→ **Assignment**:
Every line of the records below from the line with "apply obind_Ok in Hs as (s'" up to and including the line with "Lemma decodeAttempt_spec c" must be reproduced exactly, and no line outside that range.

Saved entries
────────────────
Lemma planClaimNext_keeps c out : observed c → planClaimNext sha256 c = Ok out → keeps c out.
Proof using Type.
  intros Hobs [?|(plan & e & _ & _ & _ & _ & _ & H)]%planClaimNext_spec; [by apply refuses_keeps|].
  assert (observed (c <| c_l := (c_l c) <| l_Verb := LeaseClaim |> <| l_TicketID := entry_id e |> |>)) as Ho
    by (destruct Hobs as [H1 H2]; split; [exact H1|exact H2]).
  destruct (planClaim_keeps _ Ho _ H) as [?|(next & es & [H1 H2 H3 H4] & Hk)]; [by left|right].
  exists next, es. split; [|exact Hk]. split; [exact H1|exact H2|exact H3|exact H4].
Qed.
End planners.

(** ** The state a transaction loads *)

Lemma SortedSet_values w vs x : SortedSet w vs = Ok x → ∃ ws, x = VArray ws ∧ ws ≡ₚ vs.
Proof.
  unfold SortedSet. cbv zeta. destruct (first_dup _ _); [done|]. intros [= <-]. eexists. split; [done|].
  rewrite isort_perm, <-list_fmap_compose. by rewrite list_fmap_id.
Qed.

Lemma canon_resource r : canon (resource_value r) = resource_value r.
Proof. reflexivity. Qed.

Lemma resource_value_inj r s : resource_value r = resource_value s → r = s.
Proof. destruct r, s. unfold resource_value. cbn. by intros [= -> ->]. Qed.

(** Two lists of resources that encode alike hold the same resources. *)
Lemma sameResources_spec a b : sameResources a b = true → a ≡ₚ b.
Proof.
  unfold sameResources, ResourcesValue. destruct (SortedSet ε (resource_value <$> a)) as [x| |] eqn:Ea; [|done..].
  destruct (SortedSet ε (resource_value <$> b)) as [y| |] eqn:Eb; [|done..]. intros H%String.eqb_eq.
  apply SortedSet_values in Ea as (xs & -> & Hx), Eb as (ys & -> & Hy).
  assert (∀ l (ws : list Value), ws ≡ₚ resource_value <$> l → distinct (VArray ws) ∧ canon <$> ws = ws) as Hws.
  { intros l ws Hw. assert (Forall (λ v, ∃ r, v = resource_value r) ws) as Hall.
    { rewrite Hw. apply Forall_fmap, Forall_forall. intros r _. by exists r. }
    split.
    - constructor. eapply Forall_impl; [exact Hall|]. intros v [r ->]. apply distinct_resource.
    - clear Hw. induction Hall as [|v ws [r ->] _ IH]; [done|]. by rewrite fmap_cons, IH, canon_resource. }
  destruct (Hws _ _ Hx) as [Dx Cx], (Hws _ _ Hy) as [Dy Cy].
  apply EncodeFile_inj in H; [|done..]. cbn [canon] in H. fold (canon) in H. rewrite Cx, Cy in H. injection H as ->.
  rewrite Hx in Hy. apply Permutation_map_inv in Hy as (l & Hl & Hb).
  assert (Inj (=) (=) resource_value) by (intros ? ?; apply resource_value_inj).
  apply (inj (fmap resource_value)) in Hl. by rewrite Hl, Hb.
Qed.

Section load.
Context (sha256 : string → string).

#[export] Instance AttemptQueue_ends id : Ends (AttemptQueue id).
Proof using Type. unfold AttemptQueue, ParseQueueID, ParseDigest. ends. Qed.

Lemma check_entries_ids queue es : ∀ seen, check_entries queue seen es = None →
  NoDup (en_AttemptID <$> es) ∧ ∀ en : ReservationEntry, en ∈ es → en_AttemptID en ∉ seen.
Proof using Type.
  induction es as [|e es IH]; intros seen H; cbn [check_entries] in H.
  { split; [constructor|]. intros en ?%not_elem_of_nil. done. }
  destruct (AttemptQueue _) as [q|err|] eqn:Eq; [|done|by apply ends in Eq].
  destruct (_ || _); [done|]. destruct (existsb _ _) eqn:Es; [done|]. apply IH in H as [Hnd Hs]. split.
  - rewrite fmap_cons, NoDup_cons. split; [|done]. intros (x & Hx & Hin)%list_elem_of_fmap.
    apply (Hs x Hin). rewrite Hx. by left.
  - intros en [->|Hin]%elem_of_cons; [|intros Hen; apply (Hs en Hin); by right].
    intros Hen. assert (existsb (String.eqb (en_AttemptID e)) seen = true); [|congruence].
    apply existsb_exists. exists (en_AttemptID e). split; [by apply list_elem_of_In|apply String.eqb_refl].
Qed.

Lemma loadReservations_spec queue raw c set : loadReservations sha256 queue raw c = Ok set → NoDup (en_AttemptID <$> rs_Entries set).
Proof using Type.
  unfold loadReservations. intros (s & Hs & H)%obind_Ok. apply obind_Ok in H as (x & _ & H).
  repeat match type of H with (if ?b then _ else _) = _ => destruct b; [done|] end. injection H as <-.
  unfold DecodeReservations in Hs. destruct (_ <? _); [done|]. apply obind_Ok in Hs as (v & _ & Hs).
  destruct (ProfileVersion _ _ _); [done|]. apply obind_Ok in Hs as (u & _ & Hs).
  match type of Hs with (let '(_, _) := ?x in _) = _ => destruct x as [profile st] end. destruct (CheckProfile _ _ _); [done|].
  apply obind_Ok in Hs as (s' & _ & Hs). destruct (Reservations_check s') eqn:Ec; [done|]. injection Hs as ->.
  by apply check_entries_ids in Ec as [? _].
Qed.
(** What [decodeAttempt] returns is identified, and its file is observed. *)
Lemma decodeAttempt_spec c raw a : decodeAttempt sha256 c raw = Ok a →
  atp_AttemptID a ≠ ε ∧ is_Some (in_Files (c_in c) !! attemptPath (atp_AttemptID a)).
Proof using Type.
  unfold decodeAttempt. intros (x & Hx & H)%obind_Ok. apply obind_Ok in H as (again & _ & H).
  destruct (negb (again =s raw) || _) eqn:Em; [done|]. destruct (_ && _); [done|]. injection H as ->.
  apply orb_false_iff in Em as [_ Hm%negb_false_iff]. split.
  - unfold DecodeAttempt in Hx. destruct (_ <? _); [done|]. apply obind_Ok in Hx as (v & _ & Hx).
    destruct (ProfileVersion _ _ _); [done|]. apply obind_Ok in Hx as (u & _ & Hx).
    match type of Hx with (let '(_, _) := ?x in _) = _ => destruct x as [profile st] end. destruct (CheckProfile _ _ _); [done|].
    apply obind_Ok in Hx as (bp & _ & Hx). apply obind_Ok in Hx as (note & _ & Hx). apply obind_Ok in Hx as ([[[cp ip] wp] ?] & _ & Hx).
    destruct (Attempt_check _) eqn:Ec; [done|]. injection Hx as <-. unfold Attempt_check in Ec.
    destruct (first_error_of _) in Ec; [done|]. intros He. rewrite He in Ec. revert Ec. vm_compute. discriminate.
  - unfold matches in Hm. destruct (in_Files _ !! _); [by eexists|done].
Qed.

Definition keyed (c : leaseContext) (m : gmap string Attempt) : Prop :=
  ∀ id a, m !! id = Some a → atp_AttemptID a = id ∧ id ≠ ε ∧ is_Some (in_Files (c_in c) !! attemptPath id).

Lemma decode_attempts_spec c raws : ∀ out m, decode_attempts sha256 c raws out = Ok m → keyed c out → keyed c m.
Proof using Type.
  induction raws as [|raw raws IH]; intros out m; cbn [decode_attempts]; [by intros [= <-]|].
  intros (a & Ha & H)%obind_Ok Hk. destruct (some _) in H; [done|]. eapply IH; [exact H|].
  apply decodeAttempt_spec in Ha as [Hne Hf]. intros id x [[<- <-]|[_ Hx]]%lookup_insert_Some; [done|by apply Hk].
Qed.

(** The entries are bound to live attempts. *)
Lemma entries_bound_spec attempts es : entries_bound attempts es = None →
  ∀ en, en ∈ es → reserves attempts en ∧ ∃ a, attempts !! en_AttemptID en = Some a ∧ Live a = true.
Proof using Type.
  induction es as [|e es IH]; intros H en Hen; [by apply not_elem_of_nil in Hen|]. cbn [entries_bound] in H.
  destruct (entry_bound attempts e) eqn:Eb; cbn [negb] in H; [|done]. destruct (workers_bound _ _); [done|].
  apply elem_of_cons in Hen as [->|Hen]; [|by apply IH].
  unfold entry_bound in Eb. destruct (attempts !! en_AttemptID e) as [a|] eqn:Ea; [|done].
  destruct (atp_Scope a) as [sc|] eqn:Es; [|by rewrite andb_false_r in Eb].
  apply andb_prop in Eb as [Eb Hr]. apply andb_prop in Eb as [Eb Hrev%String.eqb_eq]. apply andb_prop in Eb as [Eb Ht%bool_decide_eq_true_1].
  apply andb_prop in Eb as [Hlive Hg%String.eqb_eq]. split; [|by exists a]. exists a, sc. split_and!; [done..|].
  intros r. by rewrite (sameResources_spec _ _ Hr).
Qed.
────────────────
→ **Written response**:
  apply obind_Ok in Hs as (s' & _ & Hs). destruct (Reservations_check s') eqn:Ec; [done|]. injection Hs as ->.
  by apply check_entries_ids in Ec as [? _].
Qed.
(** What [decodeAttempt] returns is identified, and its file is observed. *)
Lemma decodeAttempt_spec c raw a : decodeAttempt sha256 c raw = Ok a →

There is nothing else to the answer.